Physics 351 - Electromagnetic Theory
The aim of this course is to introduce the basic principles of electricity and magnetism and their application in a variety of situations. The focus is on the physics behind how electric and magnetic fields are created, but the course includes substantial mathematical complexity. A solid foundation of multivariable calculus is, therefore, required. Specific topics covered include: the electrostatic field and potential; work and energy in electrostatics; special techniques for calculating potentials; electric fields in matter; the Lorentz force and the Biot-Savart law; magnetic vector potential; magnetostatic fields in matter; electromagnetic induction and Maxwell’s equations.

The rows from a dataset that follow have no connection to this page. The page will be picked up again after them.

(* ===== verification/Prelude.v ===== *)
(** * Pushd: a verification library for the pushd IM / publish-subscribe server

    pushd (src/, in Go) keeps TCP connections of users open and moves messages
    between them.  A client authenticates, names its user id, and sends
    commands; a message for a chat room is written to the connections of the
    room's members on this server, forwarded to every other server, and queued
    for storage in MongoDB.  This library models the program as state
    transformers over an explicit state and proves what makes it correct, or
    shows where it is not.

    ** How Go is modelled

    A function is a state transformer [M S A := S → outcome A * S] ([Prelude]).
    It returns, panics (nil dereference, index out of range, failed type
    assertion) or parks for ever on a channel; a Go [error] is ordinary data.
    Pointers that are shared are addresses in a heap ([gmap nat _]); integers
    are [Z], with wrap-around written out where it matters ([wrap64], [wrap32]);
    byte slices are [list byte] and slice expressions check their bounds.  A
    [go] statement appends a [Task] to the state; [go_step] and [sys_step] run
    pending tasks in any order.  A component's operations are lifted to a larger
    state with [zoom].  A function body between two channel operations or [go]
    statements is one atomic step, except where the source relies on a
    compare-and-swap ([SenderPool]) or on channels between goroutines
    ([Storage]), which are step relations.

    ** Code that is not in the repository

    The Mongo driver, bson ids, clock and random sources, JSON, golib's LRU
    cache, concurrent map, set and TCP client, jsconf, the JPush client, etclib,
    the mgo and redis dialers, the Go runtime's reports: each is a class of
    [Deps], [Config], [Flags], [Router], [OffPush], [Sessions], [Stats] or
    [Daemon] with the operations the source calls, and, where a theorem relies on it, a class
    of documented laws.  [RefDeps] (and, for classes declared elsewhere, the end
    of their file) implements the classes concretely and proves the laws; the
    witnesses run on these instances.

    ** The parts

    - [GoStrings]: strings.Split, SplitN, Join, strconv.ParseInt, fmt "%d",
      sort.Strings, with their round trips.
    - [Wire]: [NewCmdline] (engine/cmd_interface.go) and [NewServerCmdline]
      (engine/s2s_server.go), the two frame parsers.
    - [Config]: config/*.go, [LoadConfig] and [GetS2sAddr].
    - [Flags]: what Go's package flag does with a command line; the flags of the
      three programs (their option.go) are in [Daemon], [Cli] and [Benchmark].
    - [Sessions]: db/mongo.go and db/redis.go, the session that is opened once.
    - [Cli]: client/go/client.go and cmd/pushd-cli, the client and the two
      goroutines of the command line.
    - [Benchmark]: daemon/benchmark, its dialling goroutines once more under every
      schedule.
    - [SenderPool]: the pool of engine/offpush.go with its lock-free round robin.
    - [UserIdCache]: [ChannelToUserIds] of engine/offpush.go.
    - [Base]: the database, the clock and the random sources as one state.
    - [Storage]: engine/storage, its Mongo driver and the goroutines of [Serv];
      engine/history.go.
    - [Router]: engine/router.go and the watcher of engine/etcClient.go;
      [PeerReader]: the goroutine that reads from a peer connection, among the
      sends; [RouterSets]: the sets of peers by channel.
    - [World]: the package variables of the process as one record, [Client] and
      the frame lemmas: a relation [R] with an [Inert R] instance is respected by
      everything that only touches the database, the caches and the queues.
    - [PubSub]: engine/pubsub.go, the loading of room members, and
      [S2sProxy.WaitMsg] (engine/s2s_proxy.go).
    - [OffPush]: [Sender.send] and [CheckAndPush] of engine/offpush.go.
    - [Client]: engine/client.go.   - [Rooms]: engine/im.go.
    - [RoomStore]: the rooms of [Rooms] refine a map from channels to sets.
    - [Auth]: engine/auth.go, engine/acl.go.   - [Mail]: engine/mail.
    - [Commands]: the cases of [Cmdline.Process], one definition [do_X] per
      command, and the switch as the table [handlers].
    - [MsgLog]: what [Storage] writes into the log of messages and what the
      commands history, offline_msg, ack_msg and retract_msg make of it.
    - [Membership]: rooms in the database against rooms in the cache;
      [CacheRace]: the same, request by request, with the goroutines of a server
      interleaved ([load_grain], [join_grain], [leave_grain], [dissolve_grain]:
      a goroutine that runs alone does what [PubSub] and [Rooms] say).
    - [Frames]: the frame chats (temporary rooms for voice and video) of
      [Commands] and [Client] as a small machine; [FrameRace]: their requests to
      the database, interleaved.
    - [S2s]: engine/s2s_server.go.
    - [LongPoll]: engine/server_http_polling.go.
    - [Stats]: engine/server_tcp_stats.go, engine/proxy_stats.go.
    - [Server]: engine/server_tcp.go, and [sys_step], what the services of the
      process do, as a step relation.
    - [Delivery]: a message from the frame that carries it to the connections it
      is written to, on this server and on another.
    - [Cluster]: any number of servers over one database, their forward queues
      goroutines and storage queues, and the packets between them, as one step
      relation; its lemmas are stated for any such relation of steps that are
      [good].  [ClusterFaults]: the same servers on a network that breaks
      connections, refuses to dial and loses packets ([lossy_step]), with what is
      given up and what is lost on record; the theorems on delivery are there.
    - [Daemon]: daemon/pushd: the flags, [init], [main] as it starts the services
      one by one, and the process as a step relation, with the panics of [main],
      those that nothing recovers and the signals that run [shutdown].
    - [Invariant], [Lifecycle]: what holds in every state the process reaches
      ([daemon_step]: [main] and the services interleaved), of the registry and of
      each connection.
    - [Registry]: [initChatEnv] and [Close] once more, at the grain of their locks.
      In [sys_step] their goroutines are atomic steps; here they interleave over
      the state of the whole server, statement by statement, with everything else
      that goes on ([pc_step], [step]); they wait for [clientLock], for the [Mutex]
      of a connection and for the forward queue, and they may panic.  A goroutine
      that runs alone does what [Client] says ([initChatEnv_alone],
      [close_alone]).

    ** What is proved

    - Delivery: a [sendmsg] frame is written to exactly the connected members
      but the author, forwarded once to the other servers and queued for storage
      ([SENDMSG_delivers]); another server understands what it is sent, delivers
      it and does not relay it again ([message_relayed]); in a cluster of any
      size, whatever the schedule, and on a network that breaks connections,
      refuses to dial and loses packets, a member who is online on the server a
      message was published on gets one copy, and one who is online on another
      server gets one unless the copy for that server was given up or lost
      ([cluster_delivers]), never two ([cluster_at_most_once]); the cluster comes
      to rest ([cluster_settles]); the watcher links each server to all that were
      ever announced ([watchPeers_links]); the members are those of the database
      as long as the cache is coherent ([delivery_current]), and the commands that
      change a room keep it so ([membership_coherent]), but for the two that do
      not ([JOINROOM_stale], [SUBS_ghost]) and for the last member of a room that
      leaves it.
    - The member cache under interleaving: loads and additions converge to the
      database ([cache_converges]); a room that is being loaded looks empty
      ([half_loaded]), a removal can be undone by a load ([stale_load]), an
      eviction can leave a room cached in part ([evicted_add]), and the caches
      of the other servers are never told ([cluster_stale]).
    - The registry: while [initChatEnv] and [Close] are atomic, an entry leads, in
      every reachable state, to a connection that is initialised or dead, and a
      [Close] that returns removes its own entry exactly when the connection is
      identified as a client ([registry_invariant], [initChatEnv_spec],
      [Close_unregisters]).  With the goroutines interleaved, an entry leads,
      whenever they have come to rest, to a connection that is served, or to a dead
      one in one of the three cases in which [Close] leaves the entry
      ([registry_quiescent]); they do come to rest ([registry_settles]); yet the
      entry of a connection that is served can be lost ([registration_lost]).
    - Access: unauthenticated connections can do nothing but the open commands;
      no command grants an identity without a credential on record; no
      connection changes another one's identity ([unauthenticated_gate],
      [session], [Process_no_escalation], [Process_isolation]); nobody is served
      before access control is in force ([gate_before_serving]).
    - The process: the options are what the command line asks for
      ([parseFlags_spec], on [Parse_spec], the grammar of command lines); from the
      moment the servers are made a signal stops them all and ends the process with
      status 0, unless a panic that nothing recovers ends it first, with status 2
      and the servers as they are ([process_ends]); before that the signal is lost ([signal_lost]), and a failed start
      ends with status 0 ([failed_start]).
    - Connections: each is created, initialised at most once and closed for good
      ([connection_lifecycle]), with fields of the right type
      ([connection_types]); a connection is closed once ([OnAccept_closes_once]).
    - The log: storage is a FIFO that drains ([Serv_fifo], [Serv_drains]) and the
      log is what was queued ([pipeline_log]); history and offline_msg offer
      exactly the messages that are due ([HISTORY_spec], [OFFLINE_MSG_spec]);
      acknowledgements move forward ([ACK_MSG_monotone]); one retracts one's own
      messages ([RETRACT_own]).
    - Input: the parsers accept exactly the grammar of frames and never panic
      ([NewCmdline_spec], [NewServerCmdline_spec]); configurations are loaded or
      refused as documented ([LoadConfig_spec]).
    - State: the member cache refines a map from rooms to sets
      ([ChannelToUserIds_refines]), the rooms in the database refine set
      operations ([rooms_refine]), the peers by channel a map to sets
      ([channels_refine]).
    - Frame chats: the commands refine a machine on chats ([frames_refine]); no
      interleaving leaves an empty chat behind or removes one somebody is in
      ([frames_interleaved]); the end of a connection takes its user out of all
      of them ([Close_leaves_chats]).
    - Concurrency: the sender pool is a round robin under every schedule; a peer
      gets a message at most once; after a reconnect the reader of the lost
      connection closes the new one ([stale_reader]), and without one it closes
      its own ([reader_closes_own]); the session of the database is shared before
      it is authenticated ([MgoSession_shared]).
    - Off-line pushes go to exactly the members that want one
      ([CheckAndPush_spec]), with the text of the room's type ([run_push_spec]).
    - HTTP: a long-polling subscriber is never sent anything
      ([ServeSubscribe_deaf]), the history route answers with nothing
      ([ServeHistory_empty]), and publishing does nothing
      ([ServePublish_does_nothing]).
    - Tools: the command line starts connected to the server asked for
      ([cli_starts]) and sends what was typed ([cli_sends]); the benchmark dials
      every connection whatever the schedule, though its count of failures may
      fall short ([buildConns_interleaved], [lost_count]), and a round writes once
      to each ([benchmark_round]); the status page ([handleHttpQuery_spec]).
    - Defects: room creation that cannot succeed, binary messages that other
      servers drop, tokens that never expire, commands that panic on one word,
      a dead HTTP route, servers started too early.  Each is a theorem about the
      definition concerned.

    ** Bounds

    Recursion is structural (over lists of ids, reads, queued messages, retries)
    with two exceptions.  [Sessions.MgoSession] runs a goroutine for at most the
    five statements of its body; [Benchmark.batches] has fuel, and [concurrency]
    rounds are enough for every positive batch size.  [OnAccept] runs on the list
    of results of the successive reads and parks after the last; [WaitMsg n] is
    [n] rounds of an endless loop, and the queue length is enough to empty it.

    ** Not modelled

    Logging, the terminal and the history file of the command line, the latency
    histogram and call meter of the client-facing server, matching HTTP requests
    to routes: input/output without state of its own.  In [sys_step] and in
    [Registry.step] a goroutine that panics stops where it is and the others go on;
    whether golib's servers recover it or the process ends is theirs to decide, and
    what is proved holds up to that point ([Daemon.process_step] has both).  The
    [Mutex] of a connection is golib's: [Registry] has its use in
    [UuidClientMap.Remove] and not golib's own.  [EnqueueChanUuids] sends on a channel without a buffer, and
    nothing calls it.  The bodies of the message cache (engine/storage/cache.go)
    are commented out: it keeps nothing.  engine/presence.go is empty. *)
From Stdlib Require Export Ascii ZArith Lia.
From stdpp Require Export base gmap sets list strings sorting relations.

Prerequisites are PHYS 221 and MATH 241. One unit.
Physics 353 - Quantum Mechanics
The formalism of quantum mechanics; solutions of the one-dimensional Schrödinger equation including the infinite square well, the harmonic oscillator, and the finite well/barrier; solutions of the three-dimensional Schrödinger equation; the hydrogen atom; angular momentum and spin. Prerequisite: Physics 221 and 223 and MATH 241. One unit.
Physics 355 - Introduction to Astrophysics
Celestial mechanics; spectra; solar physics; equations of stellar structure; thermonuclear reactions; stars and stellar systems; polytropes; stellar evolution; white dwarfs, neutron stars, and black holes; Milky Way galaxy; Hubble’s law; active galactic nuclei; big-bang model. Prerequisite: Physics 221 and 223. One unit.
Physics 399 - Advanced Topics in Physics
Exploration of a selected topic at an advanced level. Fulfills one elective requirement for majors. One unit.
Physics 461, 462 - Independent Study
One unit each semester.
Physics 471, 472 - Undergraduate Research
Supervised research in theory or experiment. One unit each semester.
*Each of these laboratory courses is taken as a fifth course and, as such, is figured in the GPA, but does not count toward the 32 courses required for graduation.